> [GOAL OF THE EXERCISE]:
Where the word "eapply" occurs in a line of the data, return the whole line.

> [DATA FOR THE TASK]:
(** The loop over the areas is a walk over their pages. *)
Lemma unmap_areas_list l fuel root prev cur lo hi s :
  achain (areas s) prev cur l → alay lo l hi → 0 ≤ lo → hi < 2 ^ 64 → (length l ≤ fuel)%nat →
  unmap_areas fuel root cur s = on_tables (unmap_list root (area_pages l)) s.
Proof.
  revert fuel prev cur lo s. induction l as [|d l IH]; intros fuel prev cur lo s Hc Hl Hlo Hhi Hf.
  { cbn in Hc. subst cur. destruct fuel; [by destruct s|]. by destruct s. }
  destruct Hc as (-> & H0 & a & Ha & Hs & Hz & _ & Hc). destruct Hl as (L1 & L2 & L3 & L4 & L5). pose proof (alay_le _ _ _ L5) as L6.
  destruct fuel as [|fuel]; [cbn in Hf; lia|]. cbn [unmap_areas]. rewrite decide_False by done.
  rewrite (bind_done _ _ _ _ _ (load_area_run _ _ s H0 Ha)), Hs, Hz, area_pages_cons.
  unfold on_tables at 2, zoom. rewrite unmap_list_app. unfold on_tables, zoom, mbind, M_bind. unfold d_end in *.
  rewrite unmappages_list by (done || lia). unfold mbind, M_bind, mret, M_ret.
  destruct (unmap_list root _ (tables s)) as [[[] t]| | |] eqn:E; try done.
  cbn [tables]. set (s1 := mk_vs _ _ _ _ _ _ t _).
  rewrite (load_area_run _ _ s1 H0 Ha). by rewrite (IH fuel (d_addr d) (a_next a) (d_start d + d_size d) s1 Hc L5) by (cbn in Hf; lia).
Qed.

(** The containers [C], physical pages, linked from [cur] on. *)
Fixpoint cchain (cm : gmap Z Z) (cur : Z) (C : list Z) : Prop :=
  match C with
  | [] => cur = 0
  | x :: C => cur = x + PHYSICAL_OFFSET ∧ phys_page x ∧ ∃ n, cm !! cur = Some n ∧ cchain cm n C
  end.

Lemma cchain_in cm cur C x : cchain cm cur C → x ∈ C → is_Some (cm !! (x + PHYSICAL_OFFSET)).
Proof.
  revert cur. induction C as [|y C IH]; intros cur; [by intros _ ?%not_elem_of_nil|].
  intros (-> & _ & n & Hn & Hc) [->|Hx]%elem_of_cons; [eauto|by eapply IH].
Qed.

Lemma cchain_length cm cur C : cchain cm cur C → NoDup C → (length C ≤ size cm)%nat.
Proof.
  intros Hc Hn. rewrite <- (length_fmap (λ x, x + PHYSICAL_OFFSET)), <- size_dom.
  rewrite <- (size_list_to_set (C := gset Z)) by (apply NoDup_fmap_2; [intros ???; lia|done]).
  apply subseteq_size. intros x. rewrite elem_of_list_to_set, elem_of_dom. intros (y & -> & Hin)%list_elem_of_fmap. by eapply cchain_in.
Qed.

Lemma load_cont_run c n s : c ≠ 0 → conts s !! c = Some n → load_cont c s = Done (n, s).
Proof. intros H0 E. apply getf_done. by rewrite decide_False. Qed.

Lemma kfree_page_run x F s :
  ok (pages (tables s)) → phys_page x → givable managed (x :: F) (pages (tables s)) →
  ∃ pg, on_tables (on_pages (kfree (x + PHYSICAL_OFFSET -64 PHYSICAL_OFFSET))) s = Done (tt, put_pages pg s) ∧
    gave ok managed [x] (pages (tables s)) pg ∧ givable managed F pg.
Proof.
  intros Hok [_ Hx] Hg. destruct (kfree_gives ok managed x F _ Hok Hg) as (pg & E & Hgv & Hg'). exists pg. split_and!; try done.
  rewrite w64_small by lia. replace (x + PHYSICAL_OFFSET - PHYSICAL_OFFSET) with x by lia.
  unfold on_tables, zoom, on_pages, zoom. by rewrite E.
Qed.

Lemma free_containers_run C F fuel cur s :
  ok (pages (tables s)) → cchain (conts s) cur C → givable managed (C ++ F) (pages (tables s)) → (length C ≤ fuel)%nat →
  ∃ pg, free_containers fuel cur s = Done (tt, put_pages pg s) ∧ gave ok managed C (pages (tables s)) pg ∧ givable managed F pg.
Proof.
  revert fuel cur s. induction C as [|x C IH]; intros fuel cur s Hok Hc Hg Hf.
  { cbn in Hc. subst cur. exists (pages (tables s)). split_and!; [|done..]. destruct fuel; by destruct s as [????? ? [] ?]. }
  destruct Hc as (-> & Hx & n & Hn & Hc). destruct fuel as [|fuel]; [cbn in Hf; lia|]. cbn [free_containers].
  assert (x + PHYSICAL_OFFSET ≠ 0) as H0 by (destruct Hx; unfold PHYSICAL_OFFSET; lia).
  rewrite decide_False, (bind_done _ _ _ _ _ (load_cont_run _ n s H0 Hn)) by done.
  destruct (kfree_page_run x (C ++ F) s Hok Hx Hg) as (p1 & E1 & G1 & Hg1). rewrite (bind_done _ _ _ _ _ E1).
  destruct (IH fuel n (put_pages p1 s) (proj1 G1) Hc Hg1) as (p2 & E2 & G2 & Hg2); [cbn in Hf; lia|].
  exists p2. rewrite E2. split_and!; [done| |done]. exact (gave_trans ok managed [x] C _ _ _ G1 G2).
Qed.

(** C14: [vmm_destroy] of an address space in which every page of an area that
    has a table also has a frame gives back exactly the frames its areas are
    mapped to, its containers, its root table and the two structures of the
    heap, the areas are no longer mapped, and no other structure changes.
    The tables between the root and the pages are not given back: none of
    them is free afterwards. *)
Theorem vmm_destroy_gives_back m v cl l s C r tabs h1 h2 :
  let w := words (tables s) in
  let F := frames w tabs (area_pages l) in
  vmm_inv ok cpu m v cl l s → root_pagetable v = r + PHYSICAL_OFFSET → phys_page r →
  vm_ok ok (r + PHYSICAL_OFFSET) tabs (tables s) → (∀ va, va ∈ area_pages l → no_big w tabs va) →
  cchain (conts s) (root_container v) C → givable managed (F ++ C ++ [r]) (pages (tables s)) → no_table tabs (F ++ C) →
  h_free (lock v) (vheap s) = Done (tt, h1) → h_free m h1 = Done (tt, h2) →
  ∃ s', vmm_destroy m s = Done (tt, s') ∧ ok (pages (tables s')) ∧ vheap s' = h2 ∧
    free_pages (pages (tables s')) = r :: reverse C ++ reverse F ++ free_pages (pages (tables s)) ∧
    (∀ va, mapped (words (tables s')) tabs va = if decide (page_no va ∈ page_no <$> area_pages l) then None else mapped w tabs va) ∧
    (∀ p x, p ≠ [] → tabs !! p = Some (x + PHYSICAL_OFFSET) → x ∉ free_pages (pages (tables s'))) ∧
    (vmms s', areas s', conts s', locks s', vcpus s', cr3 s') = (vmms s, areas s, conts s, locks s, vcpus s, cr3 s).
Proof.
  intros w F Hi Hr Hrp Hok Hnb Hcc Hg Hnt Hh1 Hh2. destruct (vi_vmm _ _ _ _ _ _ _ Hi) as [Hm Hv].
  destruct (vi_bounds _ _ _ _ _ _ _ Hi) as (B1 & _ & _ & B4 & B5). pose proof (vi_chain _ _ _ _ _ _ _ Hi) as Hc. pose proof (vi_lay _ _ _ _ _ _ _ Hi) as Hl.
  unfold vmm_destroy. rewrite (bind_done _ _ _ _ _ (load_vmm_run m v s Hm Hv)). step. rewrite Hr.
  destruct (unmap_list_run ok managed (r + PHYSICAL_OFFSET) tabs (area_pages l) (tables s) Hok Hnb) as (t & E & Hokt & Hre).
  { by eapply givable_l. }
  { intros x q Hx. apply Hnt, elem_of_app. by left. }
  pose proof (re_gave _ _ _ _ _ _ _ Hre) as G1. pose proof (givable_app _ _ _ _ _ _ Hg G1) as Hg1.
  erewrite bind_done.
  2: { erewrite unmap_areas_list; [apply on_tables_run, E|exact Hc|exact Hl|lia|case_decide; lia|by eapply achain_length]. }
  step. destruct (free_containers_run C [r] (S (size (conts s))) (root_container v) (put_tables t s)) as (p2 & E2 & G2 & Hg2); [apply G1|done|done| |].
  { apply Nat.le_le_succ_r, cchain_length with (root_container v); [done|]. by apply (givable_l managed C [r]) in Hg1 as []. }
  rewrite (bind_done _ _ _ _ _ E2).
  set (s2 := put_pages p2 (put_tables t s)).
  erewrite bind_done by (unfold on_heap, zoom; cbn [vheap s2 put_pages put_tables]; rewrite Hh1; reflexivity). set (s3 := mk_vs _ _ _ _ _ _ _ h1).
  destruct (kfree_page_run r [] s3 (proj1 G2) Hrp Hg2) as (p4 & E4 & G4 & _). rewrite (bind_done _ _ _ _ _ E4).
  pose proof (gave_trans _ _ _ _ _ _ _ (gave_trans _ _ _ _ _ _ _ G1 G2) G4) as (Hok4 & Hf4 & _).
  unfold on_heap, zoom. cbn [vheap s3 put_pages]. rewrite Hh2. eexists. split; [reflexivity|]. cbn [tables pages words put_pages put_tables s3 s2 vheap].
  rewrite !reverse_app, <- !app_assoc in Hf4. split_and!; [done|done|exact Hf4|apply (re_mapped _ _ _ _ _ _ _ Hre)| |done].
  intros p x Hp Hx Hin. cbn in Hf4. rewrite Hf4 in Hin. apply elem_of_cons in Hin as [->|Hin].
  - apply Hp, (wf_inj _ _ _ (vo_wf _ _ _ _ Hok) _ _ _ Hx), (wf_root _ _ _ (vo_wf _ _ _ _ Hok)).
  - rewrite !elem_of_app, !elem_of_reverse in Hin. destruct Hin as [?|[?|?]]; [apply (Hnt x p); set_solver..|by apply (vo_free _ _ _ _ Hok x p)].
Qed.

> [SOLUTION FOR THIS EXERCISE]:
  intros (-> & _ & n & Hn & Hc) [->|Hx]%elem_of_cons; [eauto|by eapply IH].
  apply subseteq_size. intros x. rewrite elem_of_list_to_set, elem_of_dom. intros (y & -> & Hin)%list_elem_of_fmap. by eapply cchain_in.
  { by eapply givable_l. }
  2: { erewrite unmap_areas_list; [apply on_tables_run, E|exact Hc|exact Hl|lia|case_decide; lia|by eapply achain_length]. }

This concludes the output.